Dataset entries:
(* ===== verification/NoteSamples.v ===== *)
(** * A cipher and a note codec to run on

    Instances of [CryptoLib] and [NoteLib] that satisfy their laws: a cipher
    that authenticates key, nonce and associated data by a checksum, and a
    codec for notes that have only a title.  They show the laws can hold and
    let the note operations be evaluated. *)

From stdpp Require Import options.
From S2P Require Import Prelude Protocol StorageModels Storage CoreErrors Time Env Text Diff3 Crypto Note Merge.

#[export] Existing Instance sample_env.

(** A sixteen-byte checksum. *)
Definition sample_tag (s : string) : string :=
  be_bytes TAG_LEN ((fix go (acc : N) (s : string) : N :=
    match s with
    | EmptyString => acc
    | String c s' => go ((acc * 257 + N_of_ascii c + 1) mod 340282366920938463463374607431768211456)%N s'
    end) 0%N s).

Lemma length_sample_tag s : String.length (sample_tag s) = TAG_LEN.
Proof. apply length_be_bytes. Qed.

#[export] Instance sample_crypto : CryptoLib := {
  aead_encrypt k n ad m := Ok (sample_tag (k +:+ n +:+ ad) +:+ m);
  aead_decrypt k n ad c := strip_prefix (sample_tag (k +:+ n +:+ ad)) c;
  b64_encode s := s;
  b64_decode s := Ok s
}.

Lemma length_zeros n : String.length (Time.zeros n) = n.
Proof. induction n as [|n IH]; [done|]. cbn. by rewrite IH. Qed.

#[export] Instance sample_crypto_laws : CryptoLaws.
Proof.
  constructor; cbn [aead_encrypt aead_decrypt b64_encode b64_decode sample_crypto].
  - eauto.
  - intros k n ad m c [= <-]. apply strip_prefix_app.
  - intros k n ad m c [= <-]. rewrite str_length_app, length_sample_tag. lia.
  - done.
  - intros i n. apply length_zeros.
Qed.

(** A note with only a title, of 2024. *)
Definition titled (title : string) : PlaintextNote :=
  mkNote NOTE_SCHEMA_VERSION_V1 title "" [] "2024-01-01T00:00:00.000Z" "2024-01-01T00:00:00.000Z" [].

#[export] Instance sample_notes : NoteLib := {
  to_lowercase s := s;
  note_to_json n :=
    if bool_decide (n = titled (n_title n)) && utf8_valid (n_title n) then Ok (n_title n)
    else Err "unsupported note";
  note_from_json s := Ok (titled s);
  utf8_error s := "invalid utf-8 sequence";
  str_debug s := s
}.

#[export] Instance sample_note_laws : NoteLaws.
Proof.
  constructor; cbn; intros n s; destruct (andb _ _) eqn:E; [|done| |done]; intros [= <-];
    apply andb_true_iff in E as [E%bool_decide_eq_true ?]; [by rewrite <- E|done].
Qed.

Definition sample_vault_key : string := Time.zeros KEY_LEN.

Lemma note_encrypt_roundtrip_witness :
  exists env, encrypt (titled "plan") sample_vault_key "a" 0 = (Ok env, 3)
    /\ env_object_id env = "a" /\ decrypt env sample_vault_key = Ok (titled "plan").
Proof.
  exact (note_encrypt_roundtrip (titled "plan") sample_vault_key "a" 0 "plan"
    ltac:(vm_compute; reflexivity) ltac:(vm_compute; reflexivity) ltac:(vm_compute; discriminate)).
Defined.

(** ** A merge *)

Definition tagged (title body : string) (tags : list string) : PlaintextNote :=
  mkNote NOTE_SCHEMA_VERSION_V1 title body tags "2024-01-01T00:00:00.000Z" "2024-01-01T00:00:00.000Z" [].

Example merge_example :
  (fun o => (mo_is_clean o, mo_candidate o)) <$>
    three_way_merge_note "2024-01-02T00:00:00.000Z"
      (tagged "t" sample_base ["x"; "y"]) (tagged "t" sample_left ["x"; "y"; "z"])
      (tagged "u" sample_right ["y"])
  = Some (true, mkNote 1 "u" (join_lines ["a"; "B"; "c"; "d"; "e"]) ["y"; "z"]
      "2024-01-01T00:00:00.000Z" "2024-01-02T00:00:00.000Z" []).
Proof. vm_compute. reflexivity. Qed.

Lemma merge_one_sided_witness :
  exists o, three_way_merge_note "2024-01-02T00:00:00.000Z" (tagged "t" "a" ["x"]) (tagged "u" "b" [" y"])
      (tagged "t" "a" ["x "; "x"]) = Some o
    /\ mo_is_clean o = true
    /\ mo_candidate o = mkNote 1 "u" "b" ["y"] "2024-01-01T00:00:00.000Z" "2024-01-02T00:00:00.000Z" [].
Proof.
  destruct (merge_one_sided "2024-01-02T00:00:00.000Z" (tagged "t" "a" ["x"]) (tagged "u" "b" [" y"])
    (tagged "t" "a" ["x "; "x"])) as (o & Hrun & Hclean & Hcand);
    [reflexivity|reflexivity|vm_compute; reflexivity|intros x; split; intros Hx; exact Hx|].
  exists o. split; [exact Hrun|]. split; [exact Hclean|]. rewrite Hcand. vm_compute. reflexivity.
Defined.
(** What the policy leaves of the queue, the sync state and the records, for the
    loop that calls it; [u] numbers the next identifier at the start. *)
Record lww_frame (m : PendingMutation) (conf : ConflictResponse) (u : nat) (v : MemoryStorage)
    (r : Result GuardedLwwOutcome QueueError) l' : Prop := {
  lf_unique : NoDup (queue_ids (l_view l'));
  lf_others m' : m' ∈ mem_mutations v -> mut_object_id m' <> mut_object_id m -> m' ∈ mem_mutations (l_view l');
  lf_sync : mem_sync_state (l_view l') = mem_sync_state v;
  lf_record : match r with
    | Ok _ => u < l_uuids l' /\ exists rec,
        mem_conflicts (l_view l') = <[uuid_v4 u := rec]> (mem_conflicts v)
        /\ cr_resolved rec = true /\ cr_object_id rec = mut_object_id m
        /\ cr_local_envelope rec = mut_envelope m /\ cr_remote_envelope rec = conf_current_envelope conf
        /\ cr_remote_revision rec = conf_current_revision conf
    | Err _ => True
    end
}.

(** The queue less the object's mutations, with at most one more. *)
Lemma NoDup_requeued oid q q' n x :
  stale_removed oid q q' -> NoDup (mut_mutation_id <$> q) ->
  existsb (Memory.by_mutation_id (mut_mutation_id x)) q' = false ->
  NoDup (mut_mutation_id <$> take n q' ++ x :: drop n q').
Proof using Type.
  intros [Hsub _] Hnd Hx. rewrite insert_at_perm, fmap_cons, NoDup_cons. split.
  - unfold Memory.by_mutation_id in Hx. rewrite existsb_has_key in Hx. by apply bool_decide_eq_false in Hx.
  - eapply sublist_NoDup; [exact Hnd|by apply fmap_sublist].
Qed.

Lemma lww_frame_err m conf u v e l' :
  NoDup (queue_ids v) -> mem_mutations (l_view l') = mem_mutations v ->
  mem_sync_state (l_view l') = mem_sync_state v -> lww_frame m conf u v (Err e) l'.
Proof using Type. intros Hnd Hq Hy. split; rewrite ?Hq; done. Qed.

Lemma wp_guarded_lww m conf key l :
  NoDup (queue_ids (l_view l)) ->
  wp (Conflict.evaluate_guarded_lww m conf key) (lww_frame m conf (l_uuids l) (l_view l)) l.
Proof using Type.
  intros Hnd. unfold Conflict.evaluate_guarded_lww.
  destruct (conf_is_deleted conf || is_delete m); [by wp_step; apply lww_frame_err|].
  wp_step. wp_step. wp_step. wp_step. wp_step. apply wp_lww_local_wins. intros w l2 Hv2 Hu2 _. cbn beta iota.
  wp_step. eapply wp_lookup_or_none; [apply spec_get_base_version|done|]. intros base l3 Hv3 Hu3. cbn beta iota.
  assert (l_view l3 = l_view l) as Hv by congruence.
  assert (l_uuids l < l_uuids l3) as Hlt by lia. rewrite H5 in *.
  rewrite <- Hv in *. clear - Hnd Hlt H0.
  assert (forall q, stale_removed (mut_object_id m) (mem_mutations (l_view l3)) q -> NoDup (mut_mutation_id <$> q)) as Hnq.
  { intros q [Hsub _]. eapply sublist_NoDup; [exact Hnd|by apply fmap_sublist]. }
  destruct w.
  - wp_step. wp_store; [|by apply lww_frame_err; rewrite ?Hview]. cbn beta iota.
    wp_step. wp_store; [|by apply lww_frame_err; rewrite ?Hview0]. cbn beta iota.
    wp_step. apply wp_remove_stale; [by rewrite Hview0|..].
    + intros q l4 Hv4 Hsr Hu4. rewrite Hview0 in *. mem_simpl. cbn beta iota. wp_steps; split; view_simpl.
      all: first [by eapply NoDup_requeued|by apply Hnq|done|split; [lia|by eexists]|idtac].
      all: intros m' Hm' Hne; apply (sr_others _ _ _ Hsr) in Hm'; [|done]; rewrite ?elem_of_insert_at; auto.
    + intros e l4 Hv4. apply lww_frame_err; by rewrite ?Hv4, ?Hview0.
  - wp_step. wp_store; [|by apply lww_frame_err; rewrite ?Hview]. cbn beta iota.
    wp_step. wp_store; [|by apply lww_frame_err; rewrite ?Hview0]. cbn beta iota.
    wp_step. apply wp_remove_stale; [by rewrite Hview0|..].
    + intros q l4 Hv4 Hsr Hu4. rewrite Hview0 in *. mem_simpl. cbn beta iota. wp_steps; split; view_simpl.
      all: first [by apply Hnq|apply Hsr|done|split; [lia|by eexists]].
    + intros e l4 Hv4. apply lww_frame_err; by rewrite ?Hv4, ?Hview0.
Qed.
End lww.
(* ===== verification/VaultFiles.v ===== *)
(** * Crash-safe replacement of the vault ([apps/cli/src/client/vault_files.rs])

    A staged generation of the vault (bootstrap, database, link) replaces the
    active one file by file under a journal; [recover] rolls an unfinished
    replacement back, or finishes a committed one.  The facts are in
    [VaultFilesFacts]: wherever the process dies, and however often recovery is
    itself interrupted, the next complete recovery leaves one generation whole. *)

From stdpp Require Import options.
From stdpp Require Import gmap.
From S2P Require Import Prelude Text StorageModels Storage CoreErrors Time Env Crypto Queue Files CliSession.

Definition FILES : list string :=
  ["vault.json"; "notes.db"; "notes.db-wal"; "notes.db-shm"; "vault-link.json"].
Definition JOURNAL : string := ".replace-transaction.json".
Definition INSTALLED : list string := ["vault.json"; "notes.db"; "vault-link.json"].

Inductive Phase : Type := Prepared | OldMoved | NewInstalled | Committed.
#[export] Instance Phase_eq_dec : EqDecision Phase.
Proof. solve_decision. Defined.

(** [old_present] is an array of one entry per name in [FILES]. *)
Record Journal : Type := mkJournal {
  format_version : N;
  transaction_id : string;
  target_fingerprint : string;
  old_present : list bool;
  phase : Phase
}.

Record StagedVault : Type := mkStagedVault {
  sv_dir : path;
  sv_id : string;
  sv_fingerprint : string
}.

(** serde_json on [Journal], and [Uuid::parse_str] as a test. *)
Class JournalLib : Type := {
  journal_to_vec : Journal -> Result string string;
  journal_from_slice : string -> Result Journal string;
  is_uuid : string -> bool
}.

(** A journal comes back as it was written; the name of the journal is not that of
    a staged generation. *)
Class JournalLaws `{JournalLib} : Prop := {
  journal_total j : exists b, journal_to_vec j = Ok b;
  journal_roundtrip j b : journal_to_vec j = Ok b -> journal_from_slice b = Ok j;
  journal_name_no_uuid : is_uuid "transaction.json" = false
}.

Definition paths (dir : path) (id : string) : path * path :=
  (dir ++ [".replace-" +:+ id], dir ++ [".backup-" +:+ id]).

Section vault_files.
Context {DB : Type} `{!Env} `{CliLib DB} `{JournalLib}.
Abbreviation Cli A := (M (Local (World DB)) CliError A).

Definition sync_dir (dir : path) : Cli unit := io (fs_sync dir).

Definition write_tmp_name (id : string) : string := ".write-" +:+ id +:+ ".tmp".

Definition atomic_write (p : path) (c : content DB) : Cli unit :=
  match p with
  | [] => throw (Io "missing parent directory")
  | _ =>
      let parent := parent_of p in
      id ← new_uuid;
      let tmp := parent ++ [write_tmp_name id] in
      result ← attempt
        (_ ← io (fs_create_new tmp);
         _ ← io (fs_write_all tmp c);
         _ ← io (fs_sync tmp);
         _ ← io (fs_rename tmp p);
         sync_dir parent);
      _ ← (if is_ok result then mret tt else ignore (io (fs_remove_file tmp)));
      lift_result result
  end.

Definition write_journal (dir : path) (j : Journal) : Cli unit :=
  bytes ← lift_result (result_map_err (fun _ => Io "cannot encode replacement journal")
                         (journal_to_vec j));
  atomic_write (dir ++ [JOURNAL]) (Bytes bytes).

(** The rollback of one file. *)
Definition restore_file (dir backup : path) (j : Journal) (entry : string * bool) : Cli unit :=
  let '(name, old_present) := entry in
  let old := backup ++ [name] in
  let active := dir ++ [name] in
  has_old ← exists_path old;
  if (has_old : bool) then
    c ← io (fs_read old);
    atomic_write active c
  else if negb old_present then
    has_active ← exists_path active;
    if (has_active : bool) then io (fs_remove_file active) else mret tt
  else if negb (bool_decide (phase j = Prepared)) then
    throw (Io "replacement backup missing; vault access refused")
  else mret tt.

Definition remove_if_present (p : path) : Cli unit :=
  present ← exists_path p;
  if (present : bool) then remove_dir_all p else mret tt.

Definition recover (dir : path) : Cli unit :=
  read ← io_result (fs_read (dir ++ [JOURNAL]));
  match read with
  | Err IoNotFound => mret tt
  | Err e => throw (cli_of_io e)
  | Ok c =>
      j ← lift_result (result_map_err
            (fun _ => Io "corrupt replacement journal; vault access refused")
            (journal_from_slice (bytes_of c)));
      if negb (format_version j =? 1)%N then throw (Io "unsupported replacement journal")
      else
        let '(stage, backup) := paths dir (transaction_id j) in
        _ ← (if bool_decide (phase j = Committed) then mret tt
             else
               _ ← for_each (restore_file dir backup j) (zip FILES (old_present j));
               sync_dir dir);
        _ ← io (fs_remove_file (dir ++ [JOURNAL]));
        _ ← sync_dir dir;
        _ ← remove_if_present stage;
        _ ← remove_if_present backup;
        sync_dir dir
  end.

(** [impl Drop for StagedVault] *)
Definition drop_staged (staged : StagedVault) : Cli unit :=
  ignore (remove_dir_all (sv_dir staged)).

Definition StagedVault_create (dir : path) (fingerprint : string) : Cli StagedVault :=
  id ← new_uuid;
  let staged := (paths dir id).1 in
  _ ← io (fs_create_dir staged);
  _ ← sync_dir dir;
  mret (mkStagedVault staged id fingerprint).

(** Moving one active file to the backup, and one staged file in its place. *)
Definition move_old (dir backup : path) (hook : nat -> Result unit CliError)
    (entry : nat * (string * bool)) : Cli unit :=
  let '(i, (name, old_present)) := entry in
  _ ← (if (old_present : bool) then io (fs_rename (dir ++ [name]) (backup ++ [name])) else mret tt);
  _ ← sync_dir backup;
  _ ← sync_dir dir;
  lift_result (hook (i + 1)).

Definition move_new (dir : path) (staged : StagedVault) (hook : nat -> Result unit CliError)
    (entry : nat * string) : Cli unit :=
  let '(i, name) := entry in
  _ ← io (fs_rename (sv_dir staged ++ [name]) (dir ++ [name]));
  _ ← sync_dir (sv_dir staged);
  _ ← sync_dir dir;
  lift_result (hook (i + 7)).

Definition sync_if_present (p : path) : Cli unit :=
  present ← exists_path p;
  if (present : bool) then io (fs_sync p) else mret tt.

Definition presence (dir : path) : Cli (list bool) :=
  fun l => (Ok ((fun name => exists_on (l_disk l) (dir ++ [name])) <$> FILES), l).

Definition with_phase (ph : Phase) (j : Journal) : Journal :=
  mkJournal (format_version j) (transaction_id j) (target_fingerprint j) (old_present j) ph.

(** [install_with_hook]; [staged] is dropped when it returns. *)
Definition install_body (dir : path) (staged : StagedVault) (hook : nat -> Result unit CliError)
    : Cli unit :=
  _ ← recover dir;
  _ ← clear_session (dir ++ [".session"]);
  let backup := (paths dir (sv_id staged)).2 in
  _ ← io (fs_create_dir backup);
  _ ← sync_dir dir;
  _ ← for_each (fun name => sync_if_present (dir ++ [name])) FILES;
  old_present ← presence dir;
  let j := mkJournal 1 (sv_id staged) (sv_fingerprint staged) old_present Prepared in
  _ ← write_journal dir j;
  _ ← lift_result (hook 0);
  _ ← for_each (move_old dir backup hook) (imap pair (zip FILES old_present));
  _ ← write_journal dir (with_phase OldMoved j);
  _ ← lift_result (hook 6);
  _ ← for_each (move_new dir staged hook) (imap pair INSTALLED);
  _ ← write_journal dir (with_phase NewInstalled j);
  _ ← lift_result (hook 10);
  _ ← write_journal dir (with_phase Committed j);
  _ ← lift_result (hook 11);
  recover dir.

Definition install_with_hook (dir : path) (staged : StagedVault)
    (hook : nat -> Result unit CliError) : Cli unit :=
  result ← attempt (install_body dir staged hook);
  _ ← drop_staged staged;
  lift_result result.

(** The end of [install]: a failed replacement is recovered from at once. *)
Definition finish_install (dir : path) (staged : StagedVault) : Cli unit :=
  result ← attempt (install_with_hook dir staged (fun _ => Ok tt));
  _ ← (if is_ok result then mret tt else recover dir);
  lift_result result.

(** [install]; [checkpoint] opens the old database, checkpoints and closes it,
    which is SQLite's work on the database's own files. *)
Definition install (checkpoint : path -> Cli unit) (dir : path) (staged : StagedVault) : Cli unit :=
  has_db ← exists_path (dir ++ ["notes.db"]);
  checked ← attempt (if (has_db : bool) then checkpoint (dir ++ ["notes.db"]) else mret tt);
  match checked with
  | Err e => _ ← drop_staged staged; throw e
  | Ok _ => finish_install dir staged
  end.

(** [clean_orphans], at startup under the exclusive lock; [read_dir] lists the
    files and the directories below [dir]. *)
Definition orphan_dir (name : string) : bool :=
  existsb (fun pre => is_some_and is_uuid (strip_prefix pre name)) [".replace-"; ".backup-"].
Definition orphan_file (name : string) : bool :=
  is_some_and is_uuid (strip_prefix ".write-" name ≫= strip_suffix ".tmp").

Definition name_of (p : path) : string := List.last p "".
Definition dirs_in (p : path) (d : Disk DB) : list path :=
  List.filter (fun q => bool_decide (q <> p) && bool_decide (parent_of q = p)) (elements (dirs d)).
Definition fs_entries (dir : path) : M (World DB) IoError (list path) :=
  plain (fun d => (if bool_decide (dir ∈ dirs d)
                   then Ok (dirs_in dir d ++ files_in dir d) else Err IoNotFound, d)).
Definition is_dir (p : path) : Cli bool := fun l => (Ok (bool_decide (p ∈ dirs (l_disk l))), l).

Definition clean_orphan (entry : path) : Cli unit :=
  let name := name_of entry in
  d ← is_dir entry;
  _ ← (if orphan_dir name && d then remove_dir_all entry else mret tt);
  if orphan_file name && negb d then io (fs_remove_file entry) else mret tt.

Definition clean_orphans (dir : path) : Cli unit :=
  entries ← io (fs_entries dir);
  _ ← for_each clean_orphan entries;
  sync_dir dir.
End vault_files.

> [Action item]: Write out, from the lines above, only those from the line with "[name])) else mret tt);" to the line with "if (present : bool) then io", exactly as given, including the first and the last.

> [Exercise output]:
  _ ← (if (old_present : bool) then io (fs_rename (dir ++ [name]) (backup ++ [name])) else mret tt);
  _ ← sync_dir backup;
  _ ← sync_dir dir;
  lift_result (hook (i + 1)).

Definition move_new (dir : path) (staged : StagedVault) (hook : nat -> Result unit CliError)
    (entry : nat * string) : Cli unit :=
  let '(i, name) := entry in
  _ ← io (fs_rename (sv_dir staged ++ [name]) (dir ++ [name]));
  _ ← sync_dir (sv_dir staged);
  _ ← sync_dir dir;
  lift_result (hook (i + 7)).

Definition sync_if_present (p : path) : Cli unit :=
  present ← exists_path p;
  if (present : bool) then io (fs_sync p) else mret tt.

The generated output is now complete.